Radit merasa terpinggirkan dan tanpa dukungan. Teman-temannya hanya menyuarakan frasa-frasa klise dan tanpa makna. Mereka hanya menyuguhkan teori dan idealisme yang terasa hampa. Beban dan tekanan yang diberikan oleh teman-temannya seolah-olah semakin menumpuk. Radit merasa diabaikan, seolah teman-temannya tak peduli dengan perasaan dan keadaannya.

"Apa ya, mungkin aku punya masalah sosial? Aku nggak normal ya? Aku sakit apa? Harusnya aku diobati? Bisa sembuh nggak ya? Aku bisa hidup kayak orang biasa lagi nggak?" tanya Radit dengan wajah bingung dan penuh kecemasan.

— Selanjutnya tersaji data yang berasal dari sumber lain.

Lemma elem_of_dict d k v : dict_wf d → (k, v) ∈ d ↔ dget d k = Some v.
Proof.
  unfold dict_wf. induction d as [|[k' v'] d IH]; simpl; intros Hwf.
  - rewrite elem_of_nil. naive_solver.
  - apply NoDup_cons in Hwf as [Hni Hwf]. rewrite elem_of_cons, (IH Hwf).
    case_decide; subst; [|naive_solver].
    split; [intros [?|Hg]; [naive_solver|]|naive_solver].
    exfalso. apply Hni, elem_of_dkeys. eauto.
Qed.
End dict_ops.

(** [list(d.values())] up to content: what iterating a well-formed dict visits. *)
Lemma elem_of_dvals {K V} `{EqDecision K} (d : dict K V) v :
  dict_wf d → v ∈ dvals d ↔ ∃ k, dget d k = Some v.
Proof.
  intros Hwf. unfold dvals. rewrite list_elem_of_fmap. split.
  - intros [[k v'] [-> Hin]]. exists k. by apply elem_of_dict.
  - intros [k Hk]. exists (k, v). split; [done|]. by apply elem_of_dict.
Qed.

Create HintDb dict.
Create Rewrite HintDb dict.
#[export] Hint Rewrite @dget_dset_eq @dget_ddel_eq : dict.
#[export] Hint Rewrite @dget_dset_ne @dget_ddel_ne using (first [done|congruence]) : dict.
#[export] Hint Resolve dict_wf_dset dict_wf_ddel dict_wf_nil : dict.

(** ** Binary64 arithmetic

    Python's [float] is IEEE binary64.  [SpecFloat] is Rocq's executable, axiom
    free definition of it.  [int / int] in Python is the correctly rounded
    quotient; for operands that are themselves exactly representable (below
    2^53, which every counter here is) that is [SFdiv] of the two conversions. *)
Definition float := spec_float.
Definition fl_prec : Z := 53.
Definition fl_emax : Z := 1024.
Definition fl_of_Z (z : Z) : float := binary_normalize fl_prec fl_emax z 0 false.
Definition fl_div (a b : float) : float := SFdiv fl_prec fl_emax a b.
Definition fl_mul (a b : float) : float := SFmul fl_prec fl_emax a b.
Definition fl_leb (a b : float) : bool := SFleb a b.
Definition fl_ltb (a b : float) : bool := SFltb a b.

(** ** Values of untyped Python dictionaries ([dict[str, Any]]) *)
Inductive pyval : Type :=
| VNone
| VBool (b : bool)
| VInt (z : Z)
| VStr (s : string)
| VOther (tag : nat).

#[export] Instance pyval_eq_dec : EqDecision pyval.
Proof. solve_decision. Defined.

(** ** Time: [datetime] values are exact microsecond counts *)
Definition US_PER_SECOND : Z := 1000000.
Definition seconds (n : Z) : Z := n * US_PER_SECOND.
Definition minutes (n : Z) : Z := seconds (60 * n).
Definition days (n : Z) : Z := minutes (1440 * n).

(** ** Small list and option facts *)
Definition Zlength {A} (l : list A) : Z := Z.of_nat (length l).
Definition Zsum (l : list Z) : Z := foldr Z.add 0 l.

Lemma Zsum_app l1 l2 : Zsum (l1 ++ l2) = Zsum l1 + Zsum l2.
Proof. induction l1 as [|x l1 IH]; simpl; [lia|]. rewrite IH. lia. Qed.

Lemma Zlength_app {A} (l1 l2 : list A) : Zlength (l1 ++ l2) = Zlength l1 + Zlength l2.
Proof. unfold Zlength. rewrite length_app. lia. Qed.

Lemma Zlength_nonneg {A} (l : list A) : 0 <= Zlength l.
Proof. unfold Zlength. lia. Qed.

Lemma length_ddel {K V} `{EqDecision K} (d : dict K V) k :
  dict_wf d → is_Some (dget d k) → Zlength (ddel d k) = Zlength d - 1.
Proof.
  unfold dict_wf, Zlength. induction d as [|[k' v'] d IH]; simpl; [by intros _ [? ?]|].
  intros [Hni Hd]%NoDup_cons. case_decide as Hk; [|simpl; intros Hs; specialize (IH Hd Hs); lia].
  intros _. subst. assert (ddel d k = d) as ->; [|lia]. clear IH Hd.
  induction d as [|[k1 v1] d IH]; simpl in *; [done|]. rewrite decide_False by set_solver.
  rewrite IH; [done|set_solver].
Qed.

Lemma filter_sublist {A} (p : A → bool) (l : list A) : sublist (List.filter p l) l.
Proof. induction l as [|x l IH]; simpl; [constructor|]. destruct (p x); by constructor. Qed.

(** How many elements satisfy a test. *)
Definition countb {A} (p : A → bool) (l : list A) : Z := Zlength (List.filter p l).

Lemma countb_cons {A} (p : A → bool) o l : countb p (o :: l) = (if p o then 1 else 0) + countb p l.
Proof. unfold countb, Zlength. simpl. destruct (p o); simpl; lia. Qed.

Lemma countb_nonneg {A} (p : A → bool) l : 0 <= countb p l.
Proof. apply Zlength_nonneg. Qed.

Lemma countb_ext {A} (p q : A → bool) l : (∀ o, o ∈ l → p o = q o) → countb p l = countb q l.
Proof.
  induction l as [|o l IH]; intros H; [done|]. rewrite !countb_cons, IH, H; [done|by left|].
  intros; apply H; by right.
Qed.

Lemma countb_app {A} (p : A → bool) l1 l2 : countb p (l1 ++ l2) = countb p l1 + countb p l2.
Proof. induction l1 as [|x l1 IH]; cbn [app]; [done|]. rewrite !countb_cons, IH. lia. Qed.

Lemma countb_zero {A} (p : A → bool) l : countb p l = 0 ↔ ∀ o, o ∈ l → p o = false.
Proof.
  induction l as [|o l IH]; [split; [by intros _ o ?%elem_of_nil|done]|].
  rewrite countb_cons. pose proof (countb_nonneg p l). split.
  - intros H1 o' [->|Ho]%elem_of_cons; destruct (p o) eqn:E; try lia; try done.
    apply IH; [lia|done].
  - intros H1. rewrite H1 by (by left). apply IH. intros. apply H1. by right.
Qed.

Lemma countb_pos {A} (p : A → bool) l : 0 < countb p l ↔ ∃ o, o ∈ l ∧ p o = true.
Proof.
  induction l as [|o l IH]; [split; [done|by intros (?&?%elem_of_nil&?)]|].
  rewrite countb_cons. pose proof (countb_nonneg p l). split.
  - destruct (p o) eqn:E; [exists o; split; [by left|done]|].
    intros H1. apply IH in H1 as (o'&?&?); [|lia..]. exists o'. split; [by right|done].
  - intros (o'&[->|Ho]%elem_of_cons&Hp); [rewrite Hp; lia|].
    assert (0 < countb p l) by (apply IH; eauto). destruct (p o); lia.
Qed.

Dia memutuskan mencari bantuan profesional dari seorang psikolog, tapi pencarian yang dia lakukan tidak memberikan hasil yang memuaskan. Tidak mudah baginya untuk mempercayai orang asing yang mungkin saja akan menilai atau memanfaatkannya. Merasa sulit untuk membuka diri dan berbagi perasaannya dengan seseorang yang belum pernah dia kenal sebelumnya. Ditambah lagi, biaya konsultasi yang tinggi menjadi hambatan besar. Rasanya seakan-akan harapan yang dia miliki semakin tipis.

Dia mulai menyerah, mengunci diri dari dunia. Tidak lagi merespons telepon, email, atau pesan siapapun. Tidak bersedia keluar dari rumah atau bahkan dari kamarnya. Makan, minum, tidur pun dilupakan. Tidak peduli dengan novelnya, hanya menulis yang masih menjadi kecintaannya. Namun, kali ini, karya-karyanya bertransformasi menjadi narasi yang lebih gelap dan mencekam. Dia menggambarkan penderitaan, kesepian, dan juga kematian. Menulis menjadi jalan baginya untuk mengeluarkan emosinya dan sekaligus melarikan diri dari kenyataan yang membelitnya.

"Apakah yang aku mau ini? Apakah ini kebutuhanku? Apakah ini harapanku? Apakah ini impianku? Apakah ini yang aku cintai?" Radit bertanya dengan keraguan yang mendalam.

Radit menulis di dalam sebuah blog, merangkai kata-kata yang penuh dengan pertanyaan dan keraguan yang menghantuinya. Setiap kalimatnya adalah sejumput kegelapan yang mencerminkan perjalanan batinnya. Ia menuangkan isi hatinya dengan tulisan yang mengeksplorasi liku-liku perasaannya, mencari jawaban dari pertanyaan-pertanyaan yang melingkupi kehidupannya. Blognya menjadi sebuah jendela ke dalam kehidupannya yang penuh warna kelam, di mana kata-kata menjadi pelarian dan penyembuhan dari pertanyaan-pertanyaan yang membelit jiwanya.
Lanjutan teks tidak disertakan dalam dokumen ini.